Lemma settled_out_start_from w index s :
  settled_out w s -> settled_out w (start_from index s).
Proof.
  unfold start_from. destruct (set_next_from index (workers s)) as [[j x]|];
    apply settled_out_frame; reflexivity.
Qed.

(** A new worker has a thread of its own. *)
Lemma settled_out_createWorker w type i opts s :
  settled_out w s -> settled_out w (createWorker type i opts s).2.
Proof.
  intros [(Hnd & Hpool & Hset) [Hout Hlt]].
  destruct (createWorker_state type i opts s)
    as (Hws & Hnext & _ & _ & _ & _ & _ & Hrunners).
  rewrite createWorker_worker in Hws, Hrunners.
  set (nw := {| threadId := next_threadId s; workerData := _ |}) in *.
  assert (Hnew : nw ∉ Pool.items (taskRunners s)).
  { intros Hin. specialize (Hpool nw Hin). simpl in Hpool. lia. }
  assert (Hw : w <> nw).
  { intros ->. simpl in Hlt. lia. }
  unfold settled_out, threads_fresh, left_pool.
  rewrite Hws, Hnext, Hrunners. repeat split.
  - destruct (isTaskWorker nw); [|exact Hnd]. simpl.
    apply NoDup_app. split; [exact Hnd|]. split.
    + intros x Hx Hx'. apply list_elem_of_singleton in Hx'. subst x.
      contradiction.
    + apply NoDup_singleton.
  - intros x Hx. destruct (isTaskWorker nw);
      [|specialize (Hpool x Hx); lia]. simpl in Hx.
    apply elem_of_app in Hx as [Hx|Hx]; [specialize (Hpool x Hx); lia|].
    apply list_elem_of_singleton in Hx. subst x. simpl. lia.
  - intros x Hx. apply set_add_inv in Hx as [->|Hx];
      [simpl; lia|specialize (Hset x Hx); lia].
  - destruct (isTaskWorker nw); [|exact Hout]. simpl.
    intros Hin. apply elem_of_app in Hin as [Hin|Hin]; [contradiction|].
    apply list_elem_of_singleton in Hin. contradiction.
  - lia.
Qed.

Lemma settled_out_createWorkers w type ws s :
  settled_out w s -> settled_out w (createWorkers type ws s).
Proof.
  unfold createWorkers.
  generalize (seq 0 match ws with Count n => n | Configs l => length l end).
  intros ids. revert s. induction ids as [|i rest IH]; intros s H; [exact H|].
  simpl. apply IH. apply settled_out_createWorker. exact H.
Qed.

Lemma settled_out_start w s : settled_out w s -> settled_out w (start s).
Proof.
  intros H. unfold start. apply settled_out_start_from.
  apply settled_out_createWorkers.
  set (s3 := createWorkers Task _ _).
  apply (settled_out_frame w s3); [reflexivity..|].
  subst s3. apply settled_out_createWorkers. revert H.
  apply settled_out_frame; reflexivity.
Qed.

Lemma settled_out_set_delete w x s :
  settled_out w s -> settled_out w (set_workers (set_delete x (workers s)) s).
Proof.
  intros [(Hnd & Hpool & Hset) Hleft]. split; [|exact Hleft].
  split; [exact Hnd|]. split; [exact Hpool|].
  intros y Hy. simpl in Hy. apply set_delete_inv in Hy as [_ Hy]. auto.
Qed.

Lemma settled_out_pool_remove w x s :
  settled_out w s ->
  settled_out w (set_taskRunners (Pool.remove x (taskRunners s)) s).
Proof.
  intros [(Hnd & Hpool & Hset) [Hout Hlt]].
  split; [split; [|split]|split]; simpl.
  - apply pool_remove_NoDup. exact Hnd.
  - intros y Hy. apply Hpool. eapply pool_remove_subset. exact Hy.
  - exact Hset.
  - intros Hin. apply Hout. eapply pool_remove_subset. exact Hin.
  - exact Hlt.
Qed.

Lemma settled_out_exit_listener w x code s :
  settled_out w s -> settled_out w (exit_listener x code s).
Proof.
  intros H. unfold exit_listener.
  set (s1 := set_workers _ s).
  assert (H1 : settled_out w s1) by (apply settled_out_set_delete; exact H).
  set (s2 := if isTaskWorker x && Pool.includes x (taskRunners s1)
             then set_taskRunners _ s1 else s1).
  assert (H2 : settled_out w s2).
  { subst s2. destruct (_ && _); [|exact H1].
    apply settled_out_pool_remove. exact H1. }
  clearbody s2. clear H1 s1.
  destruct (decide (code ≠ 0%Z)).
  - set (s3 := logger _ s2).
    assert (H3 : settled_out w s3)
      by (revert H2; apply settled_out_frame; reflexivity).
    destruct (negb (exiting s3)); [|exact H3].
    pose proof (settled_out_createWorker w
                  (workerType (workerData x)) (id (workerData x))
                  (workerOptions (workerData x)) s3 H3) as H4.
    destruct (createWorker _ _ _ s3) as [nw s4]. simpl in H4.
    revert H4. apply settled_out_frame; reflexivity.
  - revert H2. apply settled_out_frame; reflexivity.
Qed.

Lemma settled_out_on_ExecuteInvoke w x payload s :
  settled_out w s -> settled_out w (on_ExecuteInvoke x payload s).
Proof.
  intros H. unfold on_ExecuteInvoke. destruct (isTaskWorker x); [exact H|].
  destruct (Pool.next (taskRunners s)) as [[target pool]|] eqn:Hn; [|exact H].
  destruct (pool_next_inv _ _ _ Hn) as (_ & Hitems & _).
  destruct H as [(Hnd & Hpool & Hset) [Hout Hlt]].
  unfold settled_out, threads_fresh, left_pool. simpl. rewrite Hitems. auto.
Qed.

Lemma settled_out_handle w i s : settled_out w s -> settled_out w (handle i s).
Proof.
  intros H. destruct i as [| |x|x ty payload|x err|x code]; simpl.
  - apply settled_out_start. exact H.
  - apply settled_out_stop. exact H.
  - unfold on_online. destruct (starting s) as [|j w'|j w' b| |]; try exact H.
    destruct (decide (w' = x)); [|exact H].
    revert H. apply settled_out_frame; reflexivity.
  - destruct ty; try exact H.
    + unfold on_Ready. destruct (starting s) as [|j w'|j w' b| |]; try exact H.
      destruct (decide (w' = x)); [|exact H].
      apply settled_out_start_from. exact H.
    + apply settled_out_on_ExecuteInvoke. exact H.
  - unfold on_error.
    assert (H1 : settled_out w (logger (ErrorLogged err) s))
      by (revert H; apply settled_out_frame; reflexivity).
    destruct (starting (logger (ErrorLogged err) s)) as [|j w'|j w' [|]| |];
      try exact H1.
    + destruct (decide (w' = x)); [|exact H1].
      revert H1. apply settled_out_frame; reflexivity.
    + destruct (decide (w' = x)); [|exact H1].
      apply settled_out_stop.
      revert H1. apply settled_out_frame; reflexivity.
  - unfold on_exit.
    eapply settled_out_stop_effect; [apply resume_stops_effect|].
    apply settled_out_exit_listener. exact H.
Qed.

Lemma settled_out_steps w s inputs s' :
  steps s inputs s' -> settled_out w s -> settled_out w s'.
Proof.
  induction 1 as [s|s i inputs s' _ _ IH]; intros H; [exact H|].
  apply IH. apply settled_out_handle. exact H.
Qed.

(** In every state the supervisor reaches, the threads are fresh. *)
Lemma reachable_threads_fresh s : reachable s -> threads_fresh s.
Proof.
  intros (opts & inputs & Hsteps).
  pose (main := {| threadId := 0;
                   workerData :=
                     {| wd_applicationPath := ""; id := 0; workerType := Api;
                        workerOptions := VUndefined; hasTaskRunners := false;
                        isServer := false |} |}).
  assert (H0 : settled_out main (new opts)).
  { split; [split; [|split]|split]; simpl.
    - apply NoDup_nil_2.
    - intros x Hx. apply elem_of_nil in Hx. destruct Hx.
    - intros x Hx. apply elem_of_nil in Hx. destruct Hx.
    - apply not_elem_of_nil.
    - lia. }
  exact (proj1 (settled_out_steps main _ _ _ Hsteps H0)).
Qed.

(** After its exit a task worker is out of the pool. *)
Lemma exit_leaves_pool w code s :
  threads_fresh s -> Some w ∈ workers s -> isTaskWorker w = true ->
  settled_out w (on_exit w code s).
Proof.
  intros (Hnd & Hpool & Hset) Hlive Htask.
  pose proof (Hset w Hlive) as Hlt.
  unfold on_exit.
  eapply settled_out_stop_effect; [apply resume_stops_effect|].
  destruct (decide (w ∈ Pool.items (taskRunners s))) as [Hin|Hout].
  - (* in the pool: the listener removes it *)
    unfold exit_listener.
    set (s1 := set_workers _ s).
    assert (Hs1 : threads_fresh s1).
    { split; [exact Hnd|]. split; [exact Hpool|].
      intros y Hy. simpl in Hy. apply set_delete_inv in Hy as [_ Hy]. auto. }
    set (s2 := if isTaskWorker w && Pool.includes w (taskRunners s1)
               then set_taskRunners _ s1 else s1).
    assert (Hinc : Pool.includes w (taskRunners s1) = true).
    { unfold Pool.includes. apply bool_decide_eq_true. exact Hin. }
    assert (H2 : settled_out w s2).
    { subst s2. rewrite Htask, Hinc. simpl.
      destruct Hs1 as (Hnd1 & Hpool1 & Hset1).
      split; [split; [|split]|split]; simpl.
      - apply pool_remove_NoDup. exact Hnd.
      - intros y Hy. apply Hpool. eapply pool_remove_subset. exact Hy.
      - exact Hset1.
      - apply pool_remove_gone. exact Hnd.
      - exact Hlt. }
    clearbody s2.
    destruct (decide (code ≠ 0%Z)).
    + set (s3 := logger _ s2).
      assert (H3 : settled_out w s3)
        by (revert H2; apply settled_out_frame; reflexivity).
      destruct (negb (exiting s3)); [|exact H3].
      pose proof (settled_out_createWorker w
                    (workerType (workerData w)) (id (workerData w))
                    (workerOptions (workerData w)) s3 H3) as H4.
      destruct (createWorker _ _ _ s3) as [nw s4]. simpl in H4.
      revert H4. apply settled_out_frame; reflexivity.
    + revert H2. apply settled_out_frame; reflexivity.
  - apply settled_out_exit_listener.
    split; [split; [exact Hnd|split; [exact Hpool|exact Hset]]|].
    split; [exact Hout|exact Hlt].
Qed.

End TaskRunners.

Section RoundRobin.
Import ApplicationServer.

(** Every [ExecuteInvoke] of a worker that is not a task worker is posted
    to the member [next()] returns, one call of [next()] per message. *)
Lemma invokes_forwarded payloads : forall s api,
  isTaskWorker api = false ->
  Pool.items (taskRunners s) <> [] ->
  posted (run (invokes api payloads) s)
  = posted s
    ++ zip_with forwarded
         (Pool.take_next (length payloads) (taskRunners s)) payloads.
Proof.
  induction payloads as [|payload rest IH]; intros s api Hapi Hne.
  - simpl. symmetry. apply app_nil_r.
  - change (run (invokes api (payload :: rest)) s)
      with (run (invokes api rest) (on_ExecuteInvoke api payload s)).
    destruct (pool_next_some _ Hne) as (target & pool & Hn).
    destruct (pool_next_inv _ _ _ Hn) as (_ & Hitems & _).
    assert (Hstep : on_ExecuteInvoke api payload s
                    = postMessage target
                        {| type := ExecuteInvoke; payload := payload |}
                        (set_taskRunners pool s)).
    { unfold on_ExecuteInvoke. rewrite Hapi, Hn. reflexivity. }
    rewrite Hstep, (IH _ api Hapi) by (simpl; rewrite Hitems; exact Hne).
    simpl. rewrite Hn. simpl. rewrite <- app_assoc. reflexivity.
Qed.

Lemma started_reachable : reachable Examples.started.
Proof.
  exists Examples.options, [CallStart]. unfold Examples.started.
  refine (steps_cons (new Examples.options) CallStart [] _ _ _);
    [reflexivity|].
  cbn [handle]. exact (steps_nil _).
Qed.

(** With no member in the pool nothing is posted. *)
Lemma invokes_empty_pool payloads : forall s api,
  Pool.items (taskRunners s) = [] ->
  run (invokes api payloads) s = s.
Proof.
  induction payloads as [|payload rest IH]; intros s api Hempty; [reflexivity|].
  change (run (invokes api (payload :: rest)) s)
    with (run (invokes api rest) (on_ExecuteInvoke api payload s)).
  assert (Hstep : on_ExecuteInvoke api payload s = s).
  { unfold on_ExecuteInvoke. destruct (isTaskWorker api); [reflexivity|].
    unfold Pool.next. rewrite Hempty. reflexivity. }
  rewrite Hstep. apply IH. exact Hempty.
Qed.

(** C7, counterexample.  The example supervisor starts and its two task
    workers exit gracefully: the API worker is still in the set, the pool
    has no member, and an [ExecuteInvoke] of the API worker is forwarded to
    no worker. *)
Lemma invoke_on_empty_pool_not_forwarded :
  let s := run [CallStart; Exited Examples.task0 0; Exited Examples.task1 0]
               (new Examples.options) in
  steps (new Examples.options)
        [CallStart; Exited Examples.task0 0; Exited Examples.task1 0] s
  /\ Some Examples.api0 ∈ workers s
  /\ isTaskWorker Examples.api0 = false
  /\ Pool.items (taskRunners s) = []
  /\ posted s = []
  /\ posted (handle (Emitted Examples.api0 ExecuteInvoke (VNumber 1)) s) = [].
Proof.
  intros s. split; [|split; [|repeat split; vm_compute; reflexivity]].
  - subst s.
    refine (steps_cons _ CallStart _ _ _ _); [reflexivity|].
    refine (steps_cons _ (Exited Examples.task0 0) _ _ _ _);
      [vm_compute; apply list_elem_of_here|].
    refine (steps_cons _ (Exited Examples.task1 0) _ _ _ _);
      [vm_compute; apply list_elem_of_further, list_elem_of_here|].
    exact (steps_nil _).
  - vm_compute. apply list_elem_of_further, list_elem_of_further,
      list_elem_of_here.
Qed.

(** C7, as amended.  In every state the supervisor reaches, the
    [ExecuteInvoke] messages of an API worker received while the pool of
    task runners has a member are forwarded, each one to the task worker
    that [next()] of the pool returns; [next()] goes round the members of
    the pool in their order, starting at the cursor; while the pool has no
    member nothing is forwarded; and a task worker that has exited is out
    of the pool and is never returned by [next()] afterwards, whatever
    happens next. *)
Theorem invokes_go_round_robin
  (s : t) (api : Worker) (payloads : list JsValue) :
  reachable s ->
  isTaskWorker api = false ->
  let pool := taskRunners s in
  let chosen := Pool.take_next (length payloads) pool in
  (Pool.items pool <> [] ->
     posted (run (invokes api payloads) s)
     = posted s ++ zip_with forwarded chosen payloads
     /\ length chosen = length payloads
     /\ (forall i, (i < length payloads)%nat ->
           chosen !! i
           = Pool.items pool
               !! ((Pool.current pool + i) `mod` length (Pool.items pool))%nat))
  /\ (Pool.items pool = [] -> run (invokes api payloads) s = s)
  /\ (forall w code inputs s',
        Some w ∈ workers s -> isTaskWorker w = true ->
        steps (on_exit w code s) inputs s' ->
        (w ∉ Pool.items (taskRunners s'))
        /\ forall target pool',
             Pool.next (taskRunners s') = Some (target, pool') -> target <> w).
Proof.
  intros Hreach Hapi pool chosen.
  split; [|split].
  - intros Hne.
    split; [apply invokes_forwarded; assumption|].
    split; [apply pool_take_next_length; exact Hne|].
    intros i Hi; apply pool_take_next_cyclic; assumption.
  - apply invokes_empty_pool.
  - intros w code inputs s' Hlive Htask Hsteps.
    pose proof (exit_leaves_pool w code s
                  (reachable_threads_fresh s Hreach) Hlive Htask) as Hout.
    destruct (settled_out_steps w _ _ _ Hsteps Hout) as [_ [Hgone _]].
    split; [exact Hgone|].
    intros target pool' Hn ->. apply Hgone. eapply pool_next_elem. exact Hn.
Qed.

-- Task statement --
Wherever the word "CallStart" occurs in the data, copy that whole line.

-- Answer space --
  exists Examples.options, [CallStart]. unfold Examples.started.
  refine (steps_cons (new Examples.options) CallStart [] _ _ _);
  let s := run [CallStart; Exited Examples.task0 0; Exited Examples.task1 0]
        [CallStart; Exited Examples.task0 0; Exited Examples.task1 0] s
    refine (steps_cons _ CallStart _ _ _ _); [reflexivity|].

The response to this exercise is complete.